Eine „besorgniserregende Entwicklung“ ortet ÖVP-Generalsekretär Christian Stocker. „Die Ränder der Gesellschaft werden immer lauter und radikaler“, bemängelt Stocker, „die Anliegen der breiten Mitte gehen verloren.“ Eben diese „Mitte“ will die Volkspartei nun mit einer neuen Kampagne ansprechen. Es ist nicht die erste Bemühung dieser Art: Im Herbst hatte sich die Partei von Bundeskanzler Karl Nehammer etwa mit der „Glaube an Österreich“-Kampagne zu positionieren versucht.

„Ich möchte, dass Respekt und Zusammenhalt regieren. Lassen wir uns nicht zum Gegenteil verführen“, steht etwa auf einem der Sujets. „Ich hoffe sehr, Österreich steuert nicht auf dunkle Zeiten zu. Lernen wir aus der Geschichte“, auf einem anderen. „Wir. Die Mitte“ ist das Motto der Kampagne. Die Mitte seien Menschen, „die jeden Tag einen Beitrag leisten, ihrer Arbeit nachgehen, eine Ausbildung machen oder ihren wohlverdienten Ruhestand genießen“, erklärt Stocker. An diese Gruppe richte sich auch der „Österreich-Plan“, den Bundeskanzler Karl Nehammer im Jänner medienwirksam präsentiert hatte.

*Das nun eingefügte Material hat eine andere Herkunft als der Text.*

#[export] Instance saved_worlds_proper :
  Proper (world_equiv ==> eq ==> Forall2 world_equiv) saved_worlds.
Proof.
  intros w w' Hw cps ? <-. revert w w' Hw. induction cps as [| c cps IH]; intros w w' Hw; [constructor |].
  cbn. constructor; [by rewrite Hw | apply IH; by rewrite Hw].
Qed.

#[export] Instance Forall2_world_equivalence : Equivalence (Forall2 world_equiv).
Proof. apply _. Qed.

(** *** Three moves that keep the refinement *)

Lemma world_of_insert cache a e :
  world_equiv (world_of (<[a := e]> cache))
    (fun b => if decide (b = a) then entry_view a (Some e) else world_of cache b).
Proof.
  intros b. unfold world_of. destruct (decide (b = a)) as [-> | Hb].
  - by rewrite lookup_insert_eq.
  - by rewrite lookup_insert_ne.
Qed.

Lemma cache_ok_insert cache a e : cache_ok cache -> entry_ok a e -> cache_ok (<[a := e]> cache).
Proof. intros Hc He b e' [[<- <-] | [_ Hb]]%lookup_insert_Some; [done | by apply Hc]. Qed.

(** Replacing an entry by one that shows the same. *)
Lemma refines_touch s w a e :
  refines s w -> entry_ok a e ->
  view_equiv (entry_view a (Some e)) (entry_view a (st_cache s !! a)) ->
  refines (set_cache (<[a := e]> (st_cache s)) s) w.
Proof.
  intros [Hdb Hc Hcp Hw Ht Hs Hst Hty] He Hv.
  assert (world_equiv (world_of (<[a := e]> (st_cache s))) (world_of (st_cache s))) as Heq.
  { rewrite world_of_insert. intros b. destruct (decide (b = a)) as [-> |]; [exact Hv | reflexivity]. }
  split; cbn; try done.
  - by apply cache_ok_insert.
  - by rewrite Heq.
  - by rewrite Heq.
Qed.

Lemma insert_if_vacant_lookup {A} k (v : A) m a :
  insert_if_vacant k v m !! a =
    match m !! a with Some x => Some x | None => if decide (a = k) then Some v else None end.
Proof.
  unfold insert_if_vacant. destruct (m !! k) eqn:Hk.
  - destruct (m !! a) eqn:Ha; [done |]. rewrite decide_False; congruence.
  - destruct (decide (a = k)) as [-> | Ha].
    + by rewrite lookup_insert_eq, Hk.
    + rewrite lookup_insert_ne by done. by destruct (m !! a).
Qed.

(** Recording an entry that shows what the world does. *)
Lemma refines_journal s w a o :
  refines s w -> (forall e, o = Some e -> entry_ok a e) ->
  view_equiv (entry_view a o) (entry_view a (st_cache s !! a)) ->
  refines (set_checkpoints (save_in_checkpoint a o (checkpoints s)) s) w.
Proof.
  intros [Hdb Hc Hcp Hw Ht Hs Hst Hty] Ho Hv. split; cbn; try done.
  - destruct (checkpoints s) as [| c cps]; cbn; [done |].
    apply list.Forall_cons in Hcp as [Hcp Hcps]. constructor; [| done].
    intros b e. rewrite insert_if_vacant_lookup. destruct (c !! b) eqn:Hb; [intros [= ->]; by apply Hcp |].
    destruct (decide (b = a)) as [-> |]; [| done]. intros [= ->]. by apply Ho.
  - rewrite <- Hs. destruct (checkpoints s) as [| c cps]; cbn; [done |].
    assert (world_equiv (restore (insert_if_vacant a o c) (world_of (st_cache s)))
              (restore c (world_of (st_cache s)))) as Heq.
    { intros b. unfold restore. rewrite insert_if_vacant_lookup. destruct (c !! b); [reflexivity |].
      destruct (decide (b = a)) as [-> |]; [exact Hv | reflexivity]. }
    constructor; [done | by rewrite Heq].
Qed.

(** The last checkpoint, if there is one, has the account recorded. *)
Definition journaled (a : Z) (cps : list Checkpoint) : Prop :=
  match cps with [] => True | c :: _ => is_Some (c !! a) end.

Lemma journaled_save a o cps : journaled a (save_in_checkpoint a o cps).
Proof.
  destruct cps as [| c cps]; cbn; [done |]. rewrite insert_if_vacant_lookup.
  destruct (c !! a); [by eexists |]. rewrite decide_True by done. by eexists.
Qed.

(** Changing an account that is recorded. *)
Lemma refines_write s w a e x :
  refines s w -> journaled a (checkpoints s) -> entry_ok a e ->
  view_equiv (entry_view a (Some e)) (Ok (Some x)) ->
  refines (set_cache (<[a := e]> (st_cache s)) s) (set_world (world_upd a x (cur w)) w).
Proof.
  intros [Hdb Hc Hcp Hw Ht Hs Hst Hty] Hj He Hx.
  assert (world_equiv (world_of (<[a := e]> (st_cache s))) (world_upd a x (cur w))) as Heq.
  { rewrite world_of_insert. intros b. unfold world_upd. destruct (decide (b = a)); [exact Hx | apply Hw]. }
  split; cbn; try done.
  - by apply cache_ok_insert.
  - rewrite <- Hs. destruct (checkpoints s) as [| c cps]; cbn; [done |].
    assert (world_equiv (restore c (world_of (<[a := e]> (st_cache s)))) (restore c (world_of (st_cache s))))
      as Heq'.
    { intros b. unfold restore. destruct (c !! b) eqn:Hb; [reflexivity |].
      rewrite (world_of_insert _ a e b). rewrite decide_False; [reflexivity |].
      intros ->. destruct Hj. congruence. }
    constructor; [done | by rewrite Heq'].
Qed.

Lemma refines_world s w w' :
  refines s w -> world_equiv (cur w) (cur w') -> tokens w' = tokens w -> saved w' = saved w ->
  refines s w'.
Proof. intros [] Hw Ht Hs. split; try done; [by etrans | congruence..]. Qed.

(** *** Loading accounts *)

Lemma from_loaded_ok a x : get_account db a = Ok (Some x) -> account_ok a (from_loaded a x).
Proof.
  intros Hx. split; [done | | intros k v; cbn; by rewrite lookup_empty].
  intros Hstrict. destruct (td_account db (Htyped Hstrict) a x Hx) as (? & ? & ?).
  by split.
Qed.

Lemma load_view a :
  view_equiv (let? o := load_account db a in Ok (acct_of <$> o)) (base_world db a).
Proof.
  unfold load_account, base_world. destruct (get_account db a) as [[x |] | |]; done.
Qed.

Lemma load_ok a o acc : load_account db a = Ok o -> o = Some acc -> account_ok a acc.
Proof.
  unfold load_account. destruct (get_account db a) as [[x |] | |] eqn:Hx; cbn; [| naive_solver..].
  intros [= <-] [= <-]. by apply from_loaded_ok.
Qed.

Lemma lookup_cached s w a e :
  refines s w -> st_cache s !! a = Some e ->
  exists o, cur w a = Ok o /\ acct_of <$> ae_account e ≡ o.
Proof.
  intros HR Hc. pose proof (rf_world s w HR a) as Hw. unfold world_of in Hw. rewrite Hc in Hw. cbn in Hw.
  destruct (cur w a) as [o | |]; [by exists o | done..].
Qed.

Lemma lookup_vacant s w a :
  refines s w -> st_cache s !! a = None ->
  match load_account (st_db s) a with
  | Ok o => exists o', cur w a = Ok o' /\ acct_of <$> o ≡ o'
  | Err e => cur w a = Err e
  | Panic => cur w a = Panic
  end.
Proof.
  intros HR Hc. rewrite (rf_db s w HR). pose proof (rf_world s w HR a) as Hw. unfold world_of in Hw.
  rewrite Hc in Hw. cbn [entry_view] in Hw. pose proof (load_view a) as Hl. rewrite Hw in Hl.
  destruct (load_account db a), (cur w a); cbn in *; try done; [by eexists | congruence].
Qed.

Lemma new_clean_ok a o o' :
  load_account db a = Ok o -> acct_of <$> o' ≡ acct_of <$> o ->
  (forall acc, o' = Some acc -> account_ok a acc) -> (strict -> is_address a) -> entry_ok a (new_clean o').
Proof.
  intros Hl Ho Hok Hva. split; [done | done |]. intros _. cbn [entry_view new_clean ae_account].
  rewrite <- load_view, Hl. exact Ho.
Qed.

(** Caching a loaded account, with its code loaded or not. *)
Lemma refines_load s w a o o' :
  refines s w -> st_cache s !! a = None -> load_account db a = Ok o ->
  acct_of <$> o' ≡ acct_of <$> o -> (forall acc, o' = Some acc -> account_ok a acc) ->
  (strict -> is_address a) ->
  refines (insert_cache_if_fresh_account a o' s) w.
Proof.
  intros HR Hc Hl Ho Hok Hva. unfold insert_cache_if_fresh_account. rewrite Hc. apply refines_touch; [done | |].
  - by apply (new_clean_ok a o).
  - rewrite Hc. cbn [entry_view new_clean ae_account]. rewrite <- load_view, Hl. exact Ho.
Qed.

Lemma insert_fresh_lookup (s : State T) a o :
  st_cache s !! a = None ->
  st_cache (insert_cache_if_fresh_account a o s) !! a = Some (new_clean o).
Proof. intros Hc. unfold insert_cache_if_fresh_account. rewrite Hc. apply lookup_insert_eq. Qed.

Lemma insert_fresh_db (s : State T) a o : st_db (insert_cache_if_fresh_account (T := T) a o s) = st_db s.
Proof. unfold insert_cache_if_fresh_account. by destruct (st_cache s !! a). Qed.

Lemma same_account_ok a e acc' :
  entry_ok a e -> account_ok a acc' -> acct_of <$> ae_account e ≡ Some (acct_of acc') ->
  entry_ok a (with_entry_account (Some acc') e).
Proof.
  intros [Hva _ Hclean] Hok Hv. split; [done | by intros acc [= <-] |]. intros [Hd | [=]].
  rewrite <- (Hclean (or_introl Hd)). cbn. by symmetry.
Qed.

(** Replacing the account of an entry by one that shows the same. *)
Lemma refines_refresh s w a e acc' :
  refines s w -> st_cache s !! a = Some e -> account_ok a acc' ->
  acct_of <$> ae_account e ≡ Some (acct_of acc') ->
  refines (set_cache (<[a := with_entry_account (Some acc') e]> (st_cache s)) s) w.
Proof.
  intros HR Hc Hok Hv. apply refines_touch; [done | |].
  - apply same_account_ok; [by apply (rf_cache s w HR) | done..].
  - rewrite Hc. cbn. by symmetry.
Qed.

(** *** Code *)

Lemma update_code_spec a acc :
  account_ok a acc ->
  match update_account_cache RequireCode acc db with
  | Ok (b, acc') => account_ok a acc' /\ acct_of acc' ≡ acct_of acc /\
      code_view acc = if (b : bool) then Ok (ci_code <$> oa_code acc') else Err (IncompleteDatabase a)
  | Err e => code_view acc = Err e
  | Panic => code_view acc = Panic
  end.
Proof.
  intros Hok. pose proof Hok as [Ha Hty Hr]. cbn. unfold cache_code, is_code_loaded, code_view, base_code.
  rewrite Ha.
  destruct (oa_code acc) as [c |] eqn:Hc; cbn.
  - rewrite Hc. done.
  - destruct (oa_code_hash acc =? KECCAK_EMPTY) eqn:Hh; cbn; [by rewrite Hc |].
    destruct (get_code db a (oa_code_hash acc)) as [[c |] | |] eqn:Hg; cbn; try done.
    + split; [split; [done | | done] |].
      { intros Hs. destruct (Hty Hs). split; cbn; try done. intros ? [= <-]. b2p.
        pose proof (td_code db (Htyped Hs) a _ c Hg Hh). done. }
      split; [| done]. split; [| done]. cbn. unfold code_view, base_code. by rewrite Hc, Ha, Hh, Hg.
    + split; [split; [done | | done] |].
      { intros Hs. destruct (Hty Hs). by split. }
      split; [| done]. split; [| done]. cbn. unfold code_view. by rewrite Hc.
Qed.

(** *** Reads *)

Lemma update_ok require a acc :
  account_ok a acc ->
  forall b acc', update_account_cache require acc db = Ok (b, acc') ->
    account_ok a acc' /\ acct_of acc' ≡ acct_of acc.
Proof.
  intros Hok b acc' Hu. destruct require; [by injection Hu as _ <- |].
  pose proof (update_code_spec a acc Hok) as Hs. rewrite Hu in Hs. naive_solver.
Qed.

Lemma needs_no_update require acc :
  needs_update require acc = false -> update_account_cache require acc db = Ok (true, acc).
Proof. destruct require; [done |]. cbn. unfold cache_code. by destruct (is_code_loaded acc). Qed.

(** The caches are at most refreshed before [f] looks at the account. *)
Section reads.
Context {U : Type} (a : Z) (Hva : strict -> is_address a) (require : RequireCache).
Context (f : option OverlayAccount -> U) (K : option Acct -> M DbError Snapshots U).
Hypothesis (K_none : forall w, K None w = (Ok (f None), w)).
Hypothesis (K_some : forall acc x w, account_ok a acc -> acct_of acc ≡ x ->
  K (Some x) w =
    (match update_account_cache require acc db with
     | Ok (b, acc') => if b then Ok (f (Some acc')) else Err (IncompleteDatabase a)
     | Err e => Err e
     | Panic => Panic
     end, w)).

Lemma update_cached_sim s w e o :
  refines s w -> st_cache s !! a = Some e -> acct_of <$> ae_account e ≡ o ->
  outcome refines (update_cached a require f s) (K o w).
Proof.
  intros HR Hc Ho. unfold update_cached, bind, get, lift, unwrap, modify. rewrite Hc.
  destruct (ae_account e) as [acc |] eqn:Hacc.
  - destruct o as [x |]; [| by inversion Ho]. apply (inj Some) in Ho.
    assert (account_ok a acc) as Hok by by apply (ok_account a e (rf_cache s w HR a e Hc)).
    rewrite (K_some acc x w Hok Ho), (rf_db s w HR).
    destruct (update_account_cache require acc db) as [[b acc'] | |] eqn:Hu; cbn; try done.
    destruct (update_ok require a acc Hok b acc' Hu) as [Hok' Hv].
    assert (refines (set_cache (<[a := with_entry_account (Some acc') e]> (st_cache s)) s) w) as HR'.
    { apply refines_refresh; [done.. |]. rewrite Hacc. constructor. by symmetry. }
    destruct b; cbn; [rewrite lookup_insert_eq; done | rewrite (ok_address a acc Hok); done].
  - destruct o as [x |]; [by inversion Ho |]. rewrite K_none. cbn. rewrite Hc. cbn. by rewrite Hacc.
Qed.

Koalitionsbildung macht Stocker keine Sorgen

Im Gegensatz dazu würden „manche Parteien immer radikaler“, bemängelt Stocker. Unter Herbert Kickl sei die FPÖ „so weit rechts wie nie zuvor“ gerückt, Andreas Babler habe aus der SPÖ eine „marxistische Linkspartei“ gemacht. Die FPÖ sei allerdings „ein Stück weiter“ rechts als die SPÖ links sei, präzisiert Stocker auf Nachfrage.

Will die Volkspartei aber auch in Zukunft regieren, wird sie sich aber voraussichtlich in einer Koalition mit FPÖ oder SPÖ und möglicherweise einem dritten Partner wiederfinden – denn die derzeitige Koalitionsvariante mit den Grünen kommt in Umfragen aktuell nur auf rund 30 Prozent. Mit der FPÖ unter Kickl schließen prominente Gesichter der ÖVP eine Zusammenarbeit auf Bundesebene immer wieder aus. Stocker bereitet die künftige Suche nach Koalitionspartnern jedenfalls keine Sorgen. „Koalitionsbildungen waren auch in der Vergangenheit nicht leicht“, sagt der Generalsekretär, „es müssen immer Parteien mit unterschiedlichen Weltanschauungen zu einem Regierungsprogramm finden.“ Nach der Wahl werde man entscheiden, „mit wem wir in Verhandlungen gehen und mit welchen Themen“.

Keine Koalitionskrise wegen Diskussion um Strafmündigkeit

Große Unstimmigkeiten mit dem derzeitigen Koalitionspartner sieht Stocker nicht. Zuletzt hatten ÖVP und Grüne unterschiedliche Ansichten zur Absenkung der Strafmündigkeit geäußert. Stocker wiederholte, er könne sich beispielsweise eine Strafmündigkeit ab zwölf Jahren vorstellen, von den Grünen kam dafür bisher eine Absage. In einer Krise befinde man sich deshalb aber nicht. „Die Senkung der Strafmündigkeit ist kein Allheilmittel, kann aber ein Teil der Lösung sein.“ Es gehe bei der Verhinderung von Jugendkriminalität um ein „Gesamtpaket. Darüber werden wir mit den Grünen verhandeln“.